Bioscience industry highlighted in San Francisco

Wednesday, July 6, 2016 9:00 am

More than 60 scientists, business leaders, educators and economic development officers from across the state of Oklahoma took the best of Oklahoma bioscience to the 2016 BIO International Convention in San Francisco last month. The delegation spent four days promoting the accomplishments of the Oklahoma bioscience sector and meeting with potential business partners.

“The momentum for this region’s bioscience industry has truly never been stronger,” said Roy H. Williams, CCE, president and CEO of the Greater Oklahoma City Chamber. “The groundbreaking research being conducted in Oklahoma City alongside the opportunities for collaboration and investment set our bioscience community apart from many locations across the nation.”

The delegation staffed the Oklahoma Bioscience Association booth and interacted with conference attendees, and the delegates informed others about the growth of Oklahoma’s bioscience sector. Oklahoma’s bioscience sector currently contributes more than $6.7 billion in economic activity and supports more than 51,000 Oklahoma jobs. The sector also produces annual revenues of more than $4.1 billion. Throughout the state, pockets of research excellence continue to develop in Oklahoma City, Ponca City, Ardmore, Stillwater and Norman.

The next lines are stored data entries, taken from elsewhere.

Definition failing_collections : faults :=
  {| collections_fail := true; insert_fails := false; delete_fails := false;
     creation_fails := false; provider_none := false |}.
Definition failing_insert : faults :=
  {| collections_fail := false; insert_fails := true; delete_fails := false;
     creation_fails := false; provider_none := false |}.
Definition failing_delete : faults :=
  {| collections_fail := false; insert_fails := false; delete_fails := true;
     creation_fails := false; provider_none := false |}.
Definition failing_creation : faults :=
  {| collections_fail := false; insert_fails := false; delete_fails := false;
     creation_fails := true; provider_none := false |}.
Definition answering_none : faults :=
  {| collections_fail := false; insert_fails := false; delete_fails := false;
     creation_fails := false; provider_none := true |}.
End Flaky.

(** Environments for running the wrapper on concrete inputs. *)
Module Fixtures.
(** Collection "docs" of database "kb" with the given search-index listing. *)
Definition listing (entries : list document) : @Env Mem.services :=
  {| Mem.collections := [("kb", "docs")];
     Mem.indexes := map (fun entry => (("kb", "docs"), entry)) entries;
     Mem.hidden_checks := 0%nat; Mem.listing_fails := false;
     Mem.provider_up := true; Mem.records := [] |}.

Definition nameless : document := [("status", VStr "PENDING")].
Definition vec_idx : document := [("name", VStr "vec_idx")].
End Fixtures.

Section MoreObservations.
Context {Sv : Services}.

(** The error line [_create_search_index] logs for exception [e]. *)
Definition creation_failure_line (index_name : string) (e : exn) : string :=
  if is_operation_failure e
  then "Operation failed: " ++ exn_str e
  else "Failed to create search index '" ++ index_name ++ "': " ++ exn_str e.

(** The environment in which a [_create_search_index] call started in [s]
    calls its probe: after the collection is ensured and the index checked. *)
Definition probe_env (database_name collection_name index_name : string) (s : Env) : Env :=
  env_after (index_exists database_name collection_name index_name
                          (env_after (create_if_not_exists database_name collection_name s))).
End MoreObservations.

Definition is_aggregate (ev : event) : bool :=
  match ev with EvAggregate _ => true | _ => false end.

Definition is_provider_call (ev : event) : bool :=
  match ev with EvEmbeddingsCreate _ _ _ => true | _ => false end.

Unset Implicit Arguments.

(** ** Properties of [get_embedding] *)

Lemma str_replace_no_old (old new : ascii) (text : string) :
  old <> new -> ~ In old (list_ascii_of_string (str_replace old new text)).
Proof.
  intros Hne. induction text as [|c rest IH]; simpl.
  - tauto.
  - intros [H|H]; [|exact (IH H)].
    destruct (Ascii.eqb c old) eqn:E.
    + congruence.
    + apply Ascii.eqb_neq in E. congruence.
Qed.

Lemma str_replace_same_up_to_newlines (a b : string) :
  same_up_to_newlines a b = true ->
  str_replace LF SP a = str_replace LF SP b.
Proof.
  revert b. induction a as [|c a IH]; intros [|d b]; simpl; try discriminate; auto.
  intros H. apply andb_true_iff in H as [Hc Hrest].
  rewrite (IH _ Hrest). f_equal.
  apply orb_true_iff in Hc as [Hc|Hc].
  - apply Ascii.eqb_eq in Hc. now subst.
  - apply andb_true_iff in Hc as [H1 H2].
    apply orb_true_iff in H1. apply orb_true_iff in H2.
    destruct H1 as [H1|H1], H2 as [H2|H2];
      apply Ascii.eqb_eq in H1; apply Ascii.eqb_eq in H2; subst; reflexivity.
Qed.

Section EmbeddingFacts.
Context {Sv : Services}.

(** The run of [get_embedding], by the provider's answer. *)
Lemma get_embedding_run (text model : string) (dimensions : Z) (s : Env) :
  get_embedding text model dimensions s =
  let request := [str_replace LF SP text] in
  match embeddings_create request model dimensions s with
  | (Ok emb, s1) => Run (Ok emb) s1 [EvEmbeddingsCreate request model dimensions]
  | (Raise e, s1) =>
      Run (Raise e) s1
          [EvEmbeddingsCreate request model dimensions;
           EvLog ERROR ("Error generating embedding: " ++ exn_str e)]
  end.
Proof.
  unfold get_embedding, try_catch, call, bind, log, raise. cbn.
  destruct (embeddings_create _ model dimensions s) as [[emb|e] s1]; reflexivity.
Qed.

(** C10: [get_embedding] sends the provider the text with every newline
    replaced by a space: the request is the first action of the call, it is
    the character-wise replacement of the text and holds no newline, and two
    texts that differ only in newlines versus spaces lead to the same
    request and the same run. *)
Theorem get_embedding_newlines_to_spaces
        (text other model : string) (dimensions : Z) (s : Env) :
  same_up_to_newlines text other = true ->
  (exists rest,
      events (get_embedding text model dimensions s) =
      EvEmbeddingsCreate [str_replace LF SP text] model dimensions :: rest
      /\ Forall (fun ev => match ev with EvLog _ _ => True | _ => False end) rest)
  /\ ~ In LF (list_ascii_of_string (str_replace LF SP text))
  /\ String.length (str_replace LF SP text) = String.length text
  /\ str_replace LF SP text = str_replace LF SP other
  /\ get_embedding text model dimensions s = get_embedding other model dimensions s.
Proof.
  intros Hsame. pose proof (str_replace_same_up_to_newlines _ _ Hsame) as Heq.
  repeat split.
  - rewrite get_embedding_run. cbn.
    destruct (embeddings_create _ model dimensions s) as [[emb|e] s1]; cbn;
      eexists; split; try reflexivity; repeat constructor.
  - apply str_replace_no_old. discriminate.
  - clear. induction text as [|c rest IH]; simpl; congruence.
  - exact Heq.
  - rewrite !get_embedding_run. now rewrite Heq.
Qed.
End EmbeddingFacts.

(** The claim at a text with a newline and its spaced twin. *)
Lemma get_embedding_newlines_to_spaces_witness :
  let text := String "a" (String LF "b") in
  events (get_embedding text "m" 4 Mem.empty) = [EvEmbeddingsCreate ["a b"] "m" 4]
  /\ get_embedding text "m" 4 Mem.empty = get_embedding "a b" "m" 4 Mem.empty.
Proof.
  cbv zeta.
  destruct (@get_embedding_newlines_to_spaces Mem.services
              (String "a" (String LF "b")) "a b" "m" 4 Mem.empty eq_refl)
    as (_ & _ & _ & _ & H).
  split; [reflexivity | exact H].
Defined.

(** ** Properties of [index_exists] *)

Lemma any_name_eq_true (index_name : string) (indexes : list document) :
  any_name_eq index_name indexes = Ok true ->
  existsb (has_name index_name) indexes = true.
Proof.
  induction indexes as [|index rest IH]; simpl; [discriminate|].
  unfold has_name at 1.
  destruct (doc_get "name" index) as [v|]; [|discriminate].
  destruct (value_eq_str v index_name); auto.
Qed.

Lemma any_name_eq_named (index_name : string) (indexes : list document) :
  Forall named indexes ->
  any_name_eq index_name indexes = Ok (existsb (has_name index_name) indexes).
Proof.
  induction 1 as [|index rest Hn _ IH]; simpl; [reflexivity|].
  unfold has_name at 1. unfold named in Hn.
  destruct (doc_get "name" index) as [v|]; [|congruence].
  destruct (value_eq_str v index_name); auto.
Qed.

Section IndexExistsFacts.
Context {Sv : Services}.
Variables database_name collection_name index_name : string.

(** The error line [index_exists] logs for exception [e]. *)
Let failure_line (e : exn) : string :=
  if is_operation_failure e
  then "Operation failure while checking index existence: " ++ exn_str e
  else "Error checking search index existence for '" ++ index_name ++ "': " ++ exn_str e.

(** The run of [index_exists], by the answer of the listing. *)
Lemma index_exists_run (s : Env) :
  index_exists database_name collection_name index_name s =
  let ev := EvListSearchIndexes database_name collection_name in
  match list_search_indexes database_name collection_name s with
  | (Ok indexes, s1) =>
      match any_name_eq index_name indexes with
      | Ok b => Run (Ok b) s1 [ev]
      | Raise e => Run (Ok false) s1 [ev; EvLog ERROR (failure_line e)]
      end
  | (Raise e, s1) => Run (Ok false) s1 [ev; EvLog ERROR (failure_line e)]
  end.
Proof.
  unfold index_exists, try_catch, call, bind, log, ret, lift, failure_line. cbn.
  destruct (list_search_indexes database_name collection_name s) as [[indexes|e] s1]; cbn.
  - destruct (any_name_eq index_name indexes) as [b|e]; cbn; [reflexivity|].
    destruct (is_operation_failure e); reflexivity.
  - destruct (is_operation_failure e); reflexivity.
Qed.

(** [index_exists] always returns a boolean, after one listing and at most
    error lines, and leaves the environment the listing left. *)
Lemma index_exists_shape (s : Env) :
  exists b lines,
    index_exists database_name collection_name index_name s =
    Run (Ok b) (snd (list_search_indexes database_name collection_name s))
        (EvListSearchIndexes database_name collection_name :: map (EvLog ERROR) lines).
Proof.
  rewrite index_exists_run. cbv zeta.
  destruct (list_search_indexes database_name collection_name s) as [[indexes|e] s1]; cbn.
  - destruct (any_name_eq index_name indexes) as [b|e].
    + exists b, []. reflexivity.
    + exists false, [failure_line e]. reflexivity.
  - exists false, [failure_line e]. reflexivity.
Qed.

(** C4: [index_exists] answers [True] only if a listed search index has the
    name [index_name], and, the listed indexes all carrying a name, exactly
    if one has; it answers [False] when the listing itself fails, and it
    never raises. *)
Theorem index_exists_iff_listed (s : Env) :
  (forall indexes s1,
      list_search_indexes database_name collection_name s = (Ok indexes, s1) ->
      (result (index_exists database_name collection_name index_name s) = Ok true ->
       existsb (has_name index_name) indexes = true)
      /\ (Forall named indexes ->
          result (index_exists database_name collection_name index_name s) =
          Ok (existsb (has_name index_name) indexes)))
  /\ (forall e s1,
         list_search_indexes database_name collection_name s = (Raise e, s1) ->
         result (index_exists database_name collection_name index_name s) = Ok false)
  /\ (forall e,
         result (index_exists database_name collection_name index_name s) <> Raise e).
Proof.
  split; [|split].
  - intros indexes s1 H. split.
    + rewrite index_exists_run, H. cbv zeta.
      destruct (any_name_eq index_name indexes) as [b|e] eqn:E; cbn; [|discriminate].
      intros Hb. injection Hb as ->. now apply any_name_eq_true.
    + intros Hnamed. rewrite index_exists_run, H. cbv zeta.
      now rewrite (any_name_eq_named index_name _ Hnamed).
  - intros e s1 H. rewrite index_exists_run, H. reflexivity.
  - intros e. destruct (index_exists_shape s) as (b & lines & ->). discriminate.
Qed.
End IndexExistsFacts.

(** The claim on a database whose listing holds the index, and on one whose
    listing fails. *)
Lemma index_exists_iff_listed_witness :
  result (index_exists "kb" "docs" "vec_idx" (Mem.kb 0 [])) = Ok true
  /\ result (index_exists "kb" "docs" "other" (Mem.kb 0 [])) = Ok false
  /\ result (index_exists "kb" "docs" "vec_idx" (Mem.listing_down (Mem.kb 0 []))) = Ok false.
Proof.
  destruct (index_exists_iff_listed (Sv := Mem.services) "kb" "docs" "vec_idx" (Mem.kb 0 [])) as (Hok & _ & _).
  destruct (index_exists_iff_listed (Sv := Mem.services) "kb" "docs" "other" (Mem.kb 0 [])) as (Hok' & _ & _).
  destruct (index_exists_iff_listed (Sv := Mem.services) "kb" "docs" "vec_idx" (Mem.listing_down (Mem.kb 0 [])))
    as (_ & Hfail & _).
  split; [|split].
  - apply (Hok [[("name", VStr "vec_idx")]] (Mem.kb 0 []) eq_refl).
    repeat constructor. discriminate.
  - apply (Hok' [[("name", VStr "vec_idx")]] (Mem.kb 0 []) eq_refl).
    repeat constructor. discriminate.
  - exact (Hfail _ _ eq_refl).
Defined.

(** ** Properties of [create_if_not_exists] *)

Section CollectionFacts.
Context {Sv : Services}.
Variables database_name collection_name : string.

(** The run of [create_if_not_exists] on a database that lists the
    collection. *)
Lemma create_if_not_exists_present (s s1 : Env) (names : list string) :
  list_collection_names database_name s = (Ok names, s1) ->
  str_in collection_name names = true ->
  create_if_not_exists database_name collection_name s =
  Run (Ok (database_name, collection_name)) s1 [EvListCollectionNames database_name].
Proof.
  intros Hl Hin. unfold create_if_not_exists, bind, call, ret.
  rewrite Hl, Hin. reflexivity.
Qed.

(** The run on a database that does not list it, both writes succeeding. *)
Lemma create_if_not_exists_absent (s s1 s2 s3 : Env) (names : list string) :
  list_collection_names database_name s = (Ok names, s1) ->
  str_in collection_name names = false ->
  insert_one database_name collection_name placeholder_doc s1 = (Ok tt, s2) ->
  delete_one database_name collection_name placeholder_filter s2 = (Ok tt, s3) ->
  create_if_not_exists database_name collection_name s =
  Run (Ok (database_name, collection_name)) s3
      [EvListCollectionNames database_name;
       EvLog INFO ("Collection '" ++ collection_name ++ "' does not exist. Creating it now.");
       EvInsertOne database_name collection_name placeholder_doc;
       EvDeleteOne database_name collection_name placeholder_filter;
       EvLog INFO ("Collection '" ++ collection_name ++ "' created successfully.")].
Proof.
  intros Hl Hin Hi Hd. unfold create_if_not_exists, bind, call, ret, log.
  rewrite Hl, Hin. cbn. rewrite Hi, Hd. reflexivity.
Qed.

(** Whatever the database answers, [create_if_not_exists] creates no search
    index, checks none and probes no embedding. *)
Lemma create_if_not_exists_quiet (s : Env) :
  Forall (fun ev => is_creation ev = false /\ is_check ev = false /\ is_probe ev = false)
         (events (create_if_not_exists database_name collection_name s)).
Proof.
  unfold create_if_not_exists, bind, call, ret, log.
  destruct (list_collection_names database_name s) as [[names|e] s1]; cbn;
    [|repeat constructor].
  destruct (str_in collection_name names); cbn; [repeat constructor|].
  destruct (insert_one _ _ _ s1) as [[[]|e] s2]; cbn; [|repeat constructor].
  destruct (delete_one _ _ _ s2) as [[[]|e] s3]; cbn; repeat constructor.
Qed.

Current research in Oklahoma’s bioscience sector

  • An OMRF scientist has discovered that certain sugars produced by the body play an important role in the development of colitis and colon cancer. The new finding could potentially lead to therapies for ulcerative colitis, Crohn’s disease and colon cancer.
  • Otologic Pharmaceutics Inc. (OPI), recently entered into an exclusive license agreement with The Hough Ear Institute. Their technology is expected to be ready for human clinical trials in 2017. Noise-induced hearing loss is the single largest addressable cause of hearing loss problems. Hearing loss costs the US up to $56 billion per year in lost productivity, retraining and health care for the hard of hearing. Currently, no pharmaceutical treatments for hearing loss are available to patients. OPI has received a contract from the Naval Medical Logistics Command (NMLC) to further their research.
  • Dr. Courtney Houchen and his colleagues at Oklahoma City-based COARE Biotechnology are accelerating a new technology to market that shows promise in fighting pancreatic cancer and other solid-tumor cancers. COARE Biotechnology is developing biomarker panels for the detection of oncogenic proteins and monoclonal antibodies against key stem cell signaling molecules expressed in tumor initiating cells.
  • Researchers at Moleculera Labs have discovered evidence that points to a relationship between certain bacterial infections and autoimmune attacks that can disrupt normal neurologic functioning. Using a panel of biomarker tests for autoantibodies can help physicians better diagnose and treat the underlying cause of these conditions, which are often misdiagnosed and treated inappropriately with psychotropic drugs.